The letter was titled “Darwin among the machines”, and it was published in The Press newspaper in Christchurch (download link). This wasn’t some editorial page about farming tools. The guy actually claimed that machines would evolve faster than humans and eventually become our masters. Yep, he predicted AI doom 161 years before ChatGPT could even predict the next best word.
Butler wasn’t a scientist though.
He wasn’t an inventor even.
He herded sheep.
But somehow, he saw that something was coming. His letter talked about the fact that machines were evolving just like biological species. He compared mechanical development to Darwin’s theory of natural selection. He basically said that machines would outcompete humans because they evolve faster. Butler wrote, “We are ourselves creating our own successors.” That’s not poetic. That’s a warning. He believed that with every new invention, we were handing over control to machines.
At the time, the most advanced tech wasn’t AI.
It wasn’t even electricity.
It was steam engines, mechanical gears, and Charles Babbage’s Analytical Engine – that was a giant, gear-filled calculator that was so complicated, that no one even finished building it during Babbage’s lifetime.
This was the 1860s version of futuristic tech.
It couldn’t think.
It couldn’t adapt.
It couldn’t even function without someone cranking a handle. But Butler didn’t care. He believed machines were already on an evolutionary path. To him, size didn’t matter. Complexity did.
Butler didn’t stop with predictions though.
He suggested humans that would become like caretakers for machines, just as we domesticated animals. In his words, “Man will have become to the machine what the horse and the dog are to man” First, we build them. Then we maintain them. Eventually, we serve them. Butler thought it was only a matter of time before machines would treat us like pets, useful, but ultimately replaceable.
He didn’t think that machines would be evil. He didn’t think they would rise up with guns and lasers. He thought that they would quietly take over because we would become dependent. We would hand over power without even realizing it. “Day by day,” he wrote, “we are becoming more subservient to them.” Not through war. Through convenience.

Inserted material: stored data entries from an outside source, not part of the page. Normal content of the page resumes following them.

(** CStorVolumeConfig: Spec.Capacity, Spec.CStorVolumeSource, Spec.Provision, Publish.NodeID,
    Status.Phase, Status.Capacity, Status.Conditions and VersionDetails *)
Record CStorVolumeConfig := MkCStorVolumeConfig {
  cvc_Meta : ObjectMeta;
  cvc_Capacity : ResourceList;
  cvc_Source : string;
  cvc_ProvisionCapacity : ResourceList;
  cvc_ReplicaCount : Z;
  cvc_NodeID : string;
  cvc_Phase : string;
  cvc_StatusCapacity : ResourceList;
  cvc_Conditions : list string;
  cvc_VersionCurrent : string;
  cvc_VersionDesired : string;
  cvc_DependentsUpgraded : bool
}.
Definition cvc_zero : CStorVolumeConfig := MkCStorVolumeConfig om_zero None "" None (0%Z) "" "" None [] "" "" false.
Definition cvc_set_Meta (x : ObjectMeta) (o : CStorVolumeConfig) : CStorVolumeConfig :=
  MkCStorVolumeConfig x (cvc_Capacity o) (cvc_Source o) (cvc_ProvisionCapacity o) (cvc_ReplicaCount o) (cvc_NodeID o) (cvc_Phase o) (cvc_StatusCapacity o) (cvc_Conditions o) (cvc_VersionCurrent o) (cvc_VersionDesired o) (cvc_DependentsUpgraded o).
Definition cvc_set_Capacity (x : ResourceList) (o : CStorVolumeConfig) : CStorVolumeConfig :=
  MkCStorVolumeConfig (cvc_Meta o) x (cvc_Source o) (cvc_ProvisionCapacity o) (cvc_ReplicaCount o) (cvc_NodeID o) (cvc_Phase o) (cvc_StatusCapacity o) (cvc_Conditions o) (cvc_VersionCurrent o) (cvc_VersionDesired o) (cvc_DependentsUpgraded o).
Definition cvc_set_Source (x : string) (o : CStorVolumeConfig) : CStorVolumeConfig :=
  MkCStorVolumeConfig (cvc_Meta o) (cvc_Capacity o) x (cvc_ProvisionCapacity o) (cvc_ReplicaCount o) (cvc_NodeID o) (cvc_Phase o) (cvc_StatusCapacity o) (cvc_Conditions o) (cvc_VersionCurrent o) (cvc_VersionDesired o) (cvc_DependentsUpgraded o).
Definition cvc_set_ProvisionCapacity (x : ResourceList) (o : CStorVolumeConfig) : CStorVolumeConfig :=
  MkCStorVolumeConfig (cvc_Meta o) (cvc_Capacity o) (cvc_Source o) x (cvc_ReplicaCount o) (cvc_NodeID o) (cvc_Phase o) (cvc_StatusCapacity o) (cvc_Conditions o) (cvc_VersionCurrent o) (cvc_VersionDesired o) (cvc_DependentsUpgraded o).
Definition cvc_set_ReplicaCount (x : Z) (o : CStorVolumeConfig) : CStorVolumeConfig :=
  MkCStorVolumeConfig (cvc_Meta o) (cvc_Capacity o) (cvc_Source o) (cvc_ProvisionCapacity o) x (cvc_NodeID o) (cvc_Phase o) (cvc_StatusCapacity o) (cvc_Conditions o) (cvc_VersionCurrent o) (cvc_VersionDesired o) (cvc_DependentsUpgraded o).
Definition cvc_set_NodeID (x : string) (o : CStorVolumeConfig) : CStorVolumeConfig :=
  MkCStorVolumeConfig (cvc_Meta o) (cvc_Capacity o) (cvc_Source o) (cvc_ProvisionCapacity o) (cvc_ReplicaCount o) x (cvc_Phase o) (cvc_StatusCapacity o) (cvc_Conditions o) (cvc_VersionCurrent o) (cvc_VersionDesired o) (cvc_DependentsUpgraded o).
Definition cvc_set_Phase (x : string) (o : CStorVolumeConfig) : CStorVolumeConfig :=
  MkCStorVolumeConfig (cvc_Meta o) (cvc_Capacity o) (cvc_Source o) (cvc_ProvisionCapacity o) (cvc_ReplicaCount o) (cvc_NodeID o) x (cvc_StatusCapacity o) (cvc_Conditions o) (cvc_VersionCurrent o) (cvc_VersionDesired o) (cvc_DependentsUpgraded o).
Definition cvc_set_StatusCapacity (x : ResourceList) (o : CStorVolumeConfig) : CStorVolumeConfig :=
  MkCStorVolumeConfig (cvc_Meta o) (cvc_Capacity o) (cvc_Source o) (cvc_ProvisionCapacity o) (cvc_ReplicaCount o) (cvc_NodeID o) (cvc_Phase o) x (cvc_Conditions o) (cvc_VersionCurrent o) (cvc_VersionDesired o) (cvc_DependentsUpgraded o).
Definition cvc_set_Conditions (x : list string) (o : CStorVolumeConfig) : CStorVolumeConfig :=
  MkCStorVolumeConfig (cvc_Meta o) (cvc_Capacity o) (cvc_Source o) (cvc_ProvisionCapacity o) (cvc_ReplicaCount o) (cvc_NodeID o) (cvc_Phase o) (cvc_StatusCapacity o) x (cvc_VersionCurrent o) (cvc_VersionDesired o) (cvc_DependentsUpgraded o).
Definition cvc_set_VersionCurrent (x : string) (o : CStorVolumeConfig) : CStorVolumeConfig :=
  MkCStorVolumeConfig (cvc_Meta o) (cvc_Capacity o) (cvc_Source o) (cvc_ProvisionCapacity o) (cvc_ReplicaCount o) (cvc_NodeID o) (cvc_Phase o) (cvc_StatusCapacity o) (cvc_Conditions o) x (cvc_VersionDesired o) (cvc_DependentsUpgraded o).
Definition cvc_set_VersionDesired (x : string) (o : CStorVolumeConfig) : CStorVolumeConfig :=
  MkCStorVolumeConfig (cvc_Meta o) (cvc_Capacity o) (cvc_Source o) (cvc_ProvisionCapacity o) (cvc_ReplicaCount o) (cvc_NodeID o) (cvc_Phase o) (cvc_StatusCapacity o) (cvc_Conditions o) (cvc_VersionCurrent o) x (cvc_DependentsUpgraded o).
Definition cvc_set_DependentsUpgraded (x : bool) (o : CStorVolumeConfig) : CStorVolumeConfig :=
  MkCStorVolumeConfig (cvc_Meta o) (cvc_Capacity o) (cvc_Source o) (cvc_ProvisionCapacity o) (cvc_ReplicaCount o) (cvc_NodeID o) (cvc_Phase o) (cvc_StatusCapacity o) (cvc_Conditions o) (cvc_VersionCurrent o) (cvc_VersionDesired o) x.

Not very far from the truth innit?
Butler expanded on these ideas in his 1872 book, Erewhon. (apparently that is an annagram of the word ‘nowhere’ – had to look that up). In that he spoke of a fictional society, where people banned machines entirely. They destroyed any machine the people invented in the previous 300 years. Why did they do that? They believed that the machines could evolve consciousness. They weren’t scared of robots with guns. They were scared of machines that could think.
Now that’s what I call foresight.
But at the time, people didn’t know what to make of Butler. Some thought he was mocking Darwin. He wasn’t. He wrote to Darwin himself, and said that he loved On the Origin of Species.
He wasn’t anti-science.
He was anti-complacency.
He believed that humanity’s biggest mistake would be trusting machines too much.
And he wasn’t wrong.
Fast forward to now
AI is everywhere. We have left the calculators and steam engines in museums. Now we have got language models, image generators, deepfake tech, and algorithms that decide what you see online. Machines process data, and they make decisions nowadays (read my article about it). They follow commands, and they predict what you will do next.
Exactly what Butler feared.
AI panic hit hard in 2024, when OpenAI released GPT-4o, and suddenly, everyone was talking about “power-seeking behavior” in machines. Researchers signed open letters warning about AI risks. Some even called for a global pause on AI development. Governments got involved. Tech CEOs testified in front of Congress.
Those are the same fears that Butler wrote about in 1863. The only difference is that it is now front-page news.
Butler didn’t suggest regulations.
He didn’t propose safety measures.
He went straight to full-on apocalypse mode. His solution was to destroy every machine. “War to the death should be instantly proclaimed against them”, is what he wrote.
No exceptions.
Burn it all.
If that sounds extreme, it’s because it was. But he had a point. He believed that if we couldn’t destroy the machines, it was already too late. “This proves that the mischief is already done”, is what he wrote. “Our servitude has commenced in good earnest” (it has begun)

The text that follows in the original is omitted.